- In Q4FY21, Marico’s Revenue from Operations grew by 34% YoY to Rs 2,012 crore.
- The company witnessed strong momentum in each of the core portfolios of the India business while steadily strengthening its play in Foods through innovation.
Saugata Gupta, MD and CEO commented, “With the pandemic in India taking a severe turn, the year has ended on a rather sombre note. Marico stands united and committed to making a difference in the lives of all our stakeholders and the entire community at large, hoping that we overcome these extremely difficult times at the earliest and emerge stronger from it. It is the tremendous grit and fighting spirit of our people that has allowed both the domestic and international businesses to rebound impactfully on a year-on year basis. We expect the India business to remain resilient amidst uncertainty in the near term and see through the transient spike in input costs, while the stability in the International business is also reassuring. Over the medium term, the Company will continue to prioritise maintaining volume-driven growth momentum and franchise expansion even in times of temporary cost pressures by focusing on growing the core, aggressive foods diversification, executional excellence and investment behind capability and brand building.”
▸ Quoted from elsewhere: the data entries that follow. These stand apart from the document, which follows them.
(** The double nearest to the integer [z] (IEEE-754 round half to even,
    53-bit significand): exact for [|z| <= 2^53], otherwise a multiple of
    the spacing 2^(log2|z| - 52). Overflow (|z| >= 2^1024) is not
    modelled. *)
Definition js_round (z : Z) : Z :=
  let a := Z.abs z in
  if a <=? 2 ^ 53 then z
  else
    let ulp := 2 ^ (Z.log2 a - 52) in
    let q := a / ulp in
    let r := a mod ulp in
    let q' :=
      if 2 * r <? ulp then q
      else if ulp <? 2 * r then q + 1
      else if Z.even q then q else q + 1 in
    Z.sgn z * (q' * ulp).

(** JS [x - y] on integer-valued doubles. *)
Definition js_sub (x y : Z) : Z := js_round (x - y).

(** ** Tick (the [setInterval] callback, lines 56-76) *)

(** The [setTime] updater, on the non-zero path. *)
Definition tick_time (prevTime : TimeState) : TimeState :=
  let '(mkTime h m s) := prevTime in
  if s >? 0 then mkTime h m (js_sub s 1)
  else if m >? 0 then mkTime h (js_sub m 1) 59
  else if h >? 0 then mkTime (js_sub h 1) 59 59
  else prevTime.

(** The interval is armed only while [isRunning && !isCompleted]
    (the effect on [[isRunning, isCompleted]]); each firing runs the
    updater, whose zero branch sets the flags, shows the alert and plays
    the beep, returning [prevTime]. *)
Definition tick (w : Widget) : Widget :=
  if isRunning w && negb (isCompleted w) then
    if is_zero (time w) then
      mkWidget (time w) false true true (inputValue w) (S (beeps w))
    else
      mkWidget (tick_time (time w)) (isRunning w) (isCompleted w)
               (showAlert w) (inputValue w) (beeps w)
  else w.

(** ** String helpers of the JS runtime *)

(** [String.prototype.split(':')]: a string with no separator gives a
    one-element list, in particular [''.split(':')] is [['']]. *)
Fixpoint split_on (c : ascii) (s : string) : list string :=
  match s with
  | EmptyString => [EmptyString]
  | String x r =>
      if Ascii.eqb x c then EmptyString :: split_on c r
      else match split_on c r with
           | h :: t => String x h :: t
           | [] => [String x EmptyString]
           end
  end.
(** Hashes of the right length, and a runtime that leaves text outside ASCII
    alone. It is an instance only where an example asks for it. *)
Fixpoint fill (n : nat) (s : string) : string :=
  match n, s with
  | 0, _ => EmptyString
  | S n, EmptyString => String "." (fill n EmptyString)
  | S n, String c s' => String c (fill n s')
  end.

Definition toy_platform : Platform := {|
  sha256 := fill 32;
  hmac_sha256 k m := fill 32 (k +:+ m);
  pbkdf2_sha256 p s _ n := Ok (fill n (p +:+ s));
  url_Parse s :=
    match str_before ":" s with
    | Some scheme => Some (mkURL scheme EmptyString false s s s EmptyString EmptyString)
    | None => None
    end;
  url_ParseError s := New ("parse " +:+ s);
  net_loopback_ip _ := false;
  unicode_ToUpper s := s;
  unicode_ToLower s := s;
  unicode_TrimSpace s := s;
  unicode_Fields s := [s];
  strconv_Quote s := s;
|}.


Lemma fill_length n s : len (fill n s) = n.
Proof. revert s. induction n as [|n IH]; intros [|c s]; simpl; auto. Qed.

Lemma toy_platform_ok : @PlatformOk toy_platform.
Proof.
  constructor; [intros s; apply fill_length|intros k m; apply fill_length|].
  intros p s i n dk [= <-]. apply fill_length.
Qed.
(** Whatever sequence of calls a [MemoryStore] receives, as long as saved
    refresh values do not collide with a held tombstone, no value is at once
    live and spent: presenting it has one answer. *)
Theorem store_wf_reachable s :
  rtc (λ s1 s2, ∃ op, op_fresh op s1 ∧ s2 = apply_op op s1) NewMemoryStore s → store_wf s.
Proof.
  apply (rtc_ind_r (λ s, store_wf s)).
  - intros k [t Ht]. simpl in Ht. by rewrite lookup_empty in Ht.
  - intros s1 s2 _ (op & Hf & ->) Hwf. by apply apply_op_wf.
Qed.

(** [MemoryStore.ConsumeRefresh] meets the [Store] contract for rotation. A
    live value, expired or not, is handed out once and from then on is spent
    with its family, until its own deadline when a clock is injected and for
    ever otherwise; a spent value reports the replay with that family and
    changes nothing; an unknown value is [ErrTokenNotFound] and changes
    nothing. No other value changes status, and codes and access tokens are
    untouched. *)
Theorem ConsumeRefresh_contract now s v :
  let out := MemoryStore_ConsumeRefresh now v s in
  match status now s v with
  | Live t =>
      out.2 = Ok t ∧
      ∀ now', status now' out.1 v =
        if ms_clock s && expired now' (rt_ExpiresAt t) then Unknown else Spent (rt_FamilyID t)
  | Spent f => out = (s, Err (Reuse f))
  | Unknown => out = (s, Err ErrTokenNotFound)
  end ∧
  (∀ v' now', TokenHash v' ≠ TokenHash v → status now' out.1 v' = status now' s v') ∧
  codes out.1 = codes s ∧ access out.1 = access s.
Proof.
  unfold status, MemoryStore_ConsumeRefresh, tomb_lapsed.
  destruct (refresh s !! TokenHash v) as [t|] eqn:E; simpl.
  - rewrite clone_refresh_id, lookup_delete_eq, lookup_insert_eq. simpl.
    split_and!; [done|done| |done|done].
    intros v' now' Hne. by rewrite lookup_delete_ne, lookup_insert_ne by done.
  - destruct (tombstones s !! TokenHash v) as [tomb|]; [|done].
    by destruct (ms_clock s && expired now (tb_ExpiresAt tomb)).
Qed.
(* ===== verification/ServiceRun.v ===== *)
(** * Running the service alone

    What each building block and each handler of [Service] does to the
    in-memory world when no other request interleaves: the equations the
    properties of the service are proved from. *)

From S2P Require Import Prelude GoStd Scope Proc Tokens Client AuditLog Device Service.

(** The token the n-th read of the generator yields. *)
Definition token_at `{Entropy} (n : nat) : string :=
  match rand_read n 32 with Some b => RawURL_EncodeToString b | None => EmptyString end.

Section blocks.
Context `{Platform} `{Entropy}.
Context {Rg St Dv Lg : Type} `{ClientRegistry Rg} `{Store St} `{DeviceStore Dv} `{Logger Lg}.
Local Abbreviation W := (World Rg St Dv Lg).
Implicit Types w : W.

(** The world after an audit event. *)
Definition logged (action subject clientID outcome : string) w : W :=
  set_logger
    (log_Record (clock w)
       (mkEvent 0 action subject "oauth" outcome {[ "client_id" := clientID ]}) (logger w)).1 w.

Lemma run_record a sub c o w : run (record a sub c o) w = Some (logged a sub c o w, Ok tt).
Proof. done. Qed.

Lemma run_on_tokens {A} (f : St → St * result A) w :
  run (on_tokens f) w = Some (set_tokens (f (tokens w)).1 w, (f (tokens w)).2).
Proof. unfold on_tokens. rewrite run_call. by destruct (f (tokens w)). Qed.
Lemma run_on_tokens_at {A} (f : Z → St → St * result A) w :
  run (on_tokens_at f) w = Some (set_tokens (f (clock w) (tokens w)).1 w, (f (clock w) (tokens w)).2).
Proof. unfold on_tokens_at. rewrite run_call. by destruct (f (clock w) (tokens w)). Qed.
Lemma run_ask_tokens {A} (f : St → result A) w : run (ask_tokens f) w = Some (w, f (tokens w)).
Proof. done. Qed.
Lemma run_ask_tokens_at {A} (f : Z → St → result A) w :
  run (ask_tokens_at f) w = Some (w, f (clock w) (tokens w)).
Proof. done. Qed.
Lemma run_on_devices {A} (f : Dv → Dv * result A) w :
  run (on_devices f) w = Some (set_devices (f (devices w)).1 w, (f (devices w)).2).
Proof. unfold on_devices. rewrite run_call. by destruct (f (devices w)). Qed.
Lemma run_ask_devices {A} (f : Dv → result A) w : run (ask_devices f) w = Some (w, f (devices w)).
Proof. done. Qed.
Lemma run_ask_clients {A} (f : Rg → A) w : run (ask_clients f) w = Some (w, Ok (f (clients w))).
Proof. done. Qed.
Lemma run_now w : run now w = Some (w, Ok (clock w)).
Proof. done. Qed.
Lemma run_grantEpoch sub c w : run (grantEpoch sub c) w = Some (w, Ok (epoch_of w sub c)).
Proof. done. Qed.
Lemma run_bumpGrantEpoch sub c w :
  run (bumpGrantEpoch sub c) w =
    Some (set_epochs (<[grantEpochKey sub c := wrapu64 (epoch_of w sub c + 1)]> (grantEpochs w)) w, Ok tt).
Proof. done. Qed.

Lemma run_newToken `{!EntropyOk} w :
  run newToken w = Some (set_entropy (S (entropy w)) w, Ok (token_at (entropy w))).
Proof.
  unfold newToken, token_at, draw. rewrite run_bind, run_try, run_call.
  by destruct (rand_read_ok (entropy w) 32) as (b & -> & _).
Qed.
End blocks.

#[export] Hint Rewrite @run_record @run_on_tokens @run_on_tokens_at @run_ask_tokens
  @run_ask_tokens_at @run_on_devices @run_ask_devices @run_ask_clients @run_now @run_grantEpoch
  @run_bumpGrantEpoch : run.
#[export] Hint Rewrite @run_newToken using typeclasses eauto : run.

(** Projections of an updated world. *)
Ltac world_simpl :=
  cbn [set_tokens set_devices set_logger set_locks set_epochs set_entropy at_time logged
       clients tokens devices logger clock refreshLocks lockHeap nextLock grantEpochs entropy
       fst snd epoch_of] in *.

(** ** The in-memory service *)

Section memory.
Context `{Platform} `{Entropy}.
Context (s : service).
Implicit Types w : memory_world.

Definition invalid_client : error := protocolError "invalid_client" "invalid client credentials".

(** What [client] answers. *)
Definition client_result (reg : MemoryClientRegistry) (id secret : string) (auth : bool) : result Client :=
  match Get id reg with
  | Err _ => Err invalid_client
  | Ok c => if auth && bool_decide (cl_Type c = ClientConfidential) && negb (Authenticate c secret)
            then Err invalid_client else Ok c
  end.

Lemma run_client id secret auth w :
  run (client s id secret auth) w = Some (w, client_result (clients w) id secret auth).
Proof.
  unfold client, client_result. rewrite run_bind, run_ask_clients.
  change (reg_Get id (clients w)) with (Get id (clients w)). unfold Get.
  repeat case_match; simplify_eq; try done; by rewrite ?run_throw, ?run_ret.
Qed.

Lemma client_result_Get reg id secret auth c :
  client_result reg id secret auth = Ok c → Get id reg = Ok c.
Proof. unfold client_result. intros. by go_cases. Qed.

(** The store after [issue] minted the pair of reads [n] and [S n] into a
    family. *)
Definition issued (t : Z) (n : nat) (clientID subject : string) (scopes : list Scope)
    (family : string) (st : MemoryStore) : MemoryStore :=
  set_refresh
    (<[TokenHash (token_at (S n)) := mkRefresh clientID subject scopes family t (t + sv_rtTTL s)]>
       (refresh st))
    (set_access
       (<[TokenHash (token_at n) := mkAccess clientID subject scopes family t (t + sv_atTTL s)]>
          (access st)) st).

(** The family [issue] mints into, and how many reads it took. *)
Definition issue_family (n : nat) (familyID : string) : string :=
  if bool_decide (familyID = EmptyString) then token_at (S (S n)) else familyID.
Definition issue_reads (familyID : string) : nat :=
  if bool_decide (familyID = EmptyString) then 3 else 2.

Definition issue_response (n : nat) (scopes : list Scope) : TokenResponse :=
  mkTokens (token_at n) "Bearer" (Z.quot (sv_atTTL s) time_Second) (token_at (S n)) (joinScopes scopes).

Definition issue_world (clientID subject : string) (scopes : list Scope) (familyID : string) w
    : memory_world :=
  let n := entropy w in
  logged "oauth.token" subject clientID OutcomeOK
    (set_tokens (issued (clock w) n clientID subject scopes (issue_family n familyID) (tokens w))
       (set_entropy (issue_reads familyID + n) w)).

Lemma run_issue `{!EntropyOk} clientID subject scopes familyID w :
  run (issue s clientID subject scopes familyID) w =
    Some (issue_world clientID subject scopes familyID w, Ok (issue_response (entropy w) scopes)).
Proof.
  unfold issue, issue_world, issue_family, issue_reads. run_simpl.
  case_bool_decide; run_simpl; world_simpl; simpl; unfold MemoryStore_SaveRefresh, MemoryStore_SaveAccess;
    simpl; run_simpl; unfold issued; by rewrite ?clone_access_id, ?clone_refresh_id.
Qed.

(** With no revocation since the capture the guard lets the pair through. *)
Lemma run_issueGuarded `{!EntropyOk} clientID subject scopes familyID epoch w :
  epoch = epoch_of w subject clientID →
  run (issueGuarded s clientID subject scopes familyID epoch) w =
    Some (issue_world clientID subject scopes familyID w, Ok (issue_response (entropy w) scopes)).
Proof.
  intros ->. unfold issueGuarded. rewrite run_bind, run_issue, run_bind, run_grantEpoch.
  replace (epoch_of (issue_world _ _ _ _ _) subject clientID) with (epoch_of w subject clientID)
    by done.
  by rewrite Z.eqb_refl.
Qed.

Definition unknown_code : error :=
  protocolError "invalid_grant" "authorization code is unknown or already used".

(** [Exchange], branch by branch. *)
Lemma run_Exchange `{!EntropyOk} req w :
  run (Exchange s req) w = Some
    match client_result (clients w) (xr_ClientID req) (xr_ClientSecret req) true with
    | Err e => (w, Err e)
    | Ok c =>
        match codes (tokens w) !! TokenHash (xr_Code req) with
        | None => (w, Err unknown_code)
        | Some code =>
            match checkCodeBinding (clock w) c code req with
            | Some e => (logged "oauth.exchange_failed" (ac_Subject code) (cl_ID c) OutcomeDenied w, Err e)
            | None =>
                (issue_world (cl_ID c) (ac_Subject code) (ac_Scopes code) EmptyString
                   (set_tokens (set_codes (delete (TokenHash (xr_Code req)) (codes (tokens w)))
                                  (tokens w)) w),
                 Ok (issue_response (entropy w) (ac_Scopes code)))
            end
        end
    end.
Proof.
  unfold Exchange. rewrite run_bind, run_client.
  destruct (client_result _ _ _ _) as [c|]; [|done]. run_simpl.
  unfold store_GetCode, memory_store, MemoryStore_GetCode.
  destruct (codes (tokens w) !! _) as [code|] eqn:E; [|done]. rewrite clone_code_id. run_simpl.
  destruct (checkCodeBinding _ _ _ _) eqn:Eb; [by run_simpl|]. run_simpl.
  unfold store_ConsumeCode, MemoryStore_ConsumeCode. rewrite E. cbn [fst snd]. rewrite clone_code_id.
  run_simpl. world_simpl. rewrite Eb. by rewrite run_issueGuarded.
Qed.

Definition unknown_refresh : error :=
  protocolError "invalid_grant" "refresh token is unknown or already used".
Definition foreign_refresh : error :=
  protocolError "invalid_grant" "refresh token was issued to another client".

(** The world after the claim of a refresh value. *)
Definition claimed (v : string) w : memory_world :=
  set_tokens (MemoryStore_ConsumeRefresh (clock w) v (tokens w)).1 w.

(** What the part of [Refresh] under the lock does. *)
Definition refresh_outcome (c : Client) (req : RefreshRequest) w : memory_world * result TokenResponse :=
  match status (clock w) (tokens w) (rr_RefreshToken req) with
  | Unknown => (w, Err unknown_refresh)
  | Spent f =>
      (logged "oauth.reuse_detected" EmptyString (cl_ID c) OutcomeDenied
         (set_tokens (MemoryStore_RevokeRefreshFamily f (tokens w)).1 w), Err unknown_refresh)
  | Live t =>
      let w1 := claimed (rr_RefreshToken req) w in
      if expired (clock w) (rt_ExpiresAt t)
      then (w1, Err (protocolError "invalid_grant" "refresh token has expired"))
      else if negb (bool_decide (rt_ClientID t = cl_ID c)) then (w1, Err foreign_refresh)
      else if forallb (slices_Contains (rt_Scopes t)) (rr_Scopes req)
      then let scopes := if 0 <? length (rr_Scopes req) then rr_Scopes req else rt_Scopes t in
           (issue_world (cl_ID c) (rt_Subject t) scopes (rt_FamilyID t) w1,
            Ok (issue_response (entropy w) scopes))
      else (w1, Err (protocolError "invalid_scope" "refresh cannot widen the granted scope"))
  end.

Lemma ConsumeRefresh_status now v st :
  (MemoryStore_ConsumeRefresh now v st).2 =
    match status now st v with
    | Live t => Ok t
    | Spent f => Err (Reuse f)
    | Unknown => Err ErrTokenNotFound
    end ∧
  ((∀ t, status now st v ≠ Live t) → (MemoryStore_ConsumeRefresh now v st).1 = st).
Proof.
  unfold status, MemoryStore_ConsumeRefresh, tomb_lapsed.
  repeat case_match; simpl; rewrite ?clone_refresh_id; split; try done. naive_solver.
Qed.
In FY21, Marico’s Revenue from Operations grew by 10% YoY to INR 8,048 cr. (USD 1.1 billion) backed by volume growth of 7% in the domestic business and constant currency growth of 7% in the international business. EBITDA was at INR 1,591 cr., up 8% YoY and PAT excluding one-offs, was at INR 1,162 cr., up 11% YoY.
In Q4FY21, Revenue from Operations grew by 34% YoY to INR 2,012 crores (USD 276 million) backed by robust volume growth of 25% in the domestic business and constant currency growth of 23% in the international business.
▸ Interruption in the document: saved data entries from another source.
(** C6. The code exchange always answers, and grants exactly what it should: it
    issues tokens iff the caller is an admitted client and the presented code
    is stored, unexpired, its own, for the same redirect URI and matched by the
    PKCE verifier. A granted exchange spends the code and stores one access and
    one refresh token with the code's subject and scopes in a new family; a
    refused one leaves the token store untouched, so nobody can burn a code
    they cannot redeem. *)
Theorem Exchange_exact `{!PlatformOk, !EntropyOk} req w :
  ∃ w' r, run (Exchange s req) w = Some (w', r) ∧ same_surroundings w w' ∧
  let eligible c code :=
    admitted (clients w) (xr_ClientID req) (xr_ClientSecret req) c ∧
    codes (tokens w) !! TokenHash (xr_Code req) = Some code ∧ redeemable (clock w) c code req in
  match r with
  | Ok resp =>
      ∃ c code, eligible c code ∧
        tr_AccessToken resp = token_at (entropy w) ∧
        tr_RefreshToken resp = token_at (S (entropy w)) ∧
        tr_Scope resp = joinScopes (ac_Scopes code) ∧
        tokens w' = issued s (clock w) (entropy w) (cl_ID c) (ac_Subject code) (ac_Scopes code)
                      (token_at (S (S (entropy w))))
                      (set_codes (delete (TokenHash (xr_Code req)) (codes (tokens w))) (tokens w))
  | Err e => tokens w' = tokens w ∧ ¬ (∃ c code, eligible c code) ∧
             (e = invalid_client ∨ ∃ d, e = protocolError "invalid_grant" d)
  end.
Proof.
  rewrite (run_Exchange s req w). cbv zeta. destruct (client_result _ _ _ _) as [c|e] eqn:Ec.
  2: { eexists _, _. split; [done|]. split_and!; try done.
       - intros (c & code & Ha & _). apply client_result_Ok in Ha. congruence.
       - left. by eapply client_result_Err. }
  assert (Hc := Ec). apply client_result_Ok in Hc.
  assert (Huniq : ∀ c', admitted (clients w) (xr_ClientID req) (xr_ClientSecret req) c' → c' = c).
  { intros c' Hc'. apply client_result_Ok in Hc'. congruence. }
  destruct (codes (tokens w) !! _) as [code|] eqn:Ek.
  2: { eexists _, _. split; [done|]. split_and!; try done; [naive_solver|right; by eexists]. }
  destruct (checkCodeBinding _ _ _ _) as [e|] eqn:Eb.
  - eexists _, _. split; [done|]. split_and!; try done.
    + intros (c' & code' & ->%Huniq & [= <-] & Hr). apply checkCodeBinding_None in Hr. congruence.
    + right. revert Eb. unfold checkCodeBinding. repeat case_match; naive_solver.
  - apply checkCodeBinding_None in Eb. eexists _, _. split; [done|]. split; [done|].
    exists c, code. done.
Qed.
Lemma device_flow_delivers_once_witness :
  ∃ w3 toks,
    run (PollDeviceAuthorization demo_service (mkDevicePoll "app" "s3cret" (dp_DeviceCode demo_begun.2)))
      (at_time 30 demo_allowed) = Some (w3, Ok toks) ∧
    run (Introspect (tr_AccessToken toks)) (at_time 40 w3) =
      Some (at_time 40 w3, Ok (mkInfo true "alice" "app" [ScopeAccountID] (30 + sv_atTTL demo_service))).
Proof.
  destruct (device_flow_delivers_once demo_service 200 demo_begin demo_world demo_begun.1 demo_begun.2 20
    demo_typed "alice" None [] demo_allowed 30 demo_world_devices_wf) as (w3 & toks & Hpoll & Hint & _).
  - intros c. vm_compute. intros [= <-]. reflexivity.
  - vm_compute. reflexivity.
  - vm_compute. reflexivity.
  - vm_compute. reflexivity.
  - exists w3, toks. split; [exact Hpoll|]. exact (Hint 40%Z).
Defined.

Lemma newUserCode_exact_witness :
  ∃ k code, k ≤ 8 ∧
    run (newUserCode (S 8)) demo_world = Some (set_entropy (k + 0) demo_world, Ok code) ∧ len code = 9.
Proof.
  destruct (newUserCode_exact 8 demo_world) as [(k & code & Hk & Hrun & Hl & _) _];
    [vm_compute; lia|].
  by exists k, code.
Defined.

Lemma pollSeconds_exact_witness :
  (1 <= pollSeconds demo_service)%Z ∧ poll_too_soon demo_service (3 + 5 * time_Second)
    (with_poll 3 demo_pending) = false.
Proof.
  destruct (pollSeconds_exact demo_service) as (H1 & _ & Hs); [reflexivity|vm_compute; done|].
  split; [exact H1|]. apply Hs. vm_compute. done.
Defined.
The company witnessed strong momentum in each of the core portfolios of the India business while steadily strengthening its play in Foods through innovation. Rural continued to lead the way in traditional trade, growing at 1.8x of urban. Ec0m (now 8% of domestic business) and CSD also fared well, while Modern Trade dipped due to pantry loading in the base quarter.
Gross margin was down 517 bps owing to the severe input cost pressure, as pricing interventions in the core portfolios were not commensurate to the inflation. Advertising & Sales Promotion grew by 35% YoY as the Company invested aggressively mainly on core franchises and the Foods innovations. EBITDA was up 13% YoY, as tight cost controls and operating leverage kicked in to reduce the impact on EBITDA margins to 300 bps. PAT excluding one-offs was up 17% YoY. Reported PAT was up 13%.
As per the company's statement, Saffola Honey has been scaling up faster than their launch expectations. The brand exited FY21 just short of a double-digit market share in key Modern Trade chains and has garnered 25%+ market share in E-Commerce. The brand is on course to touch revenues of INR 100 cr. in the coming year. Expanding its presence in Foods, the Company launched Saffola Oodles, 5-minute ring-shaped noodles, containing no refined flour and with the goodness of whole grain oats, real vegetables and semolina.
The company holds its medium term aspiration of delivering 8-10% domestic volume growth and 13-15% revenue growth. The Company would be comfortable maintaining its threshold operating margin of 19% plus over the medium term.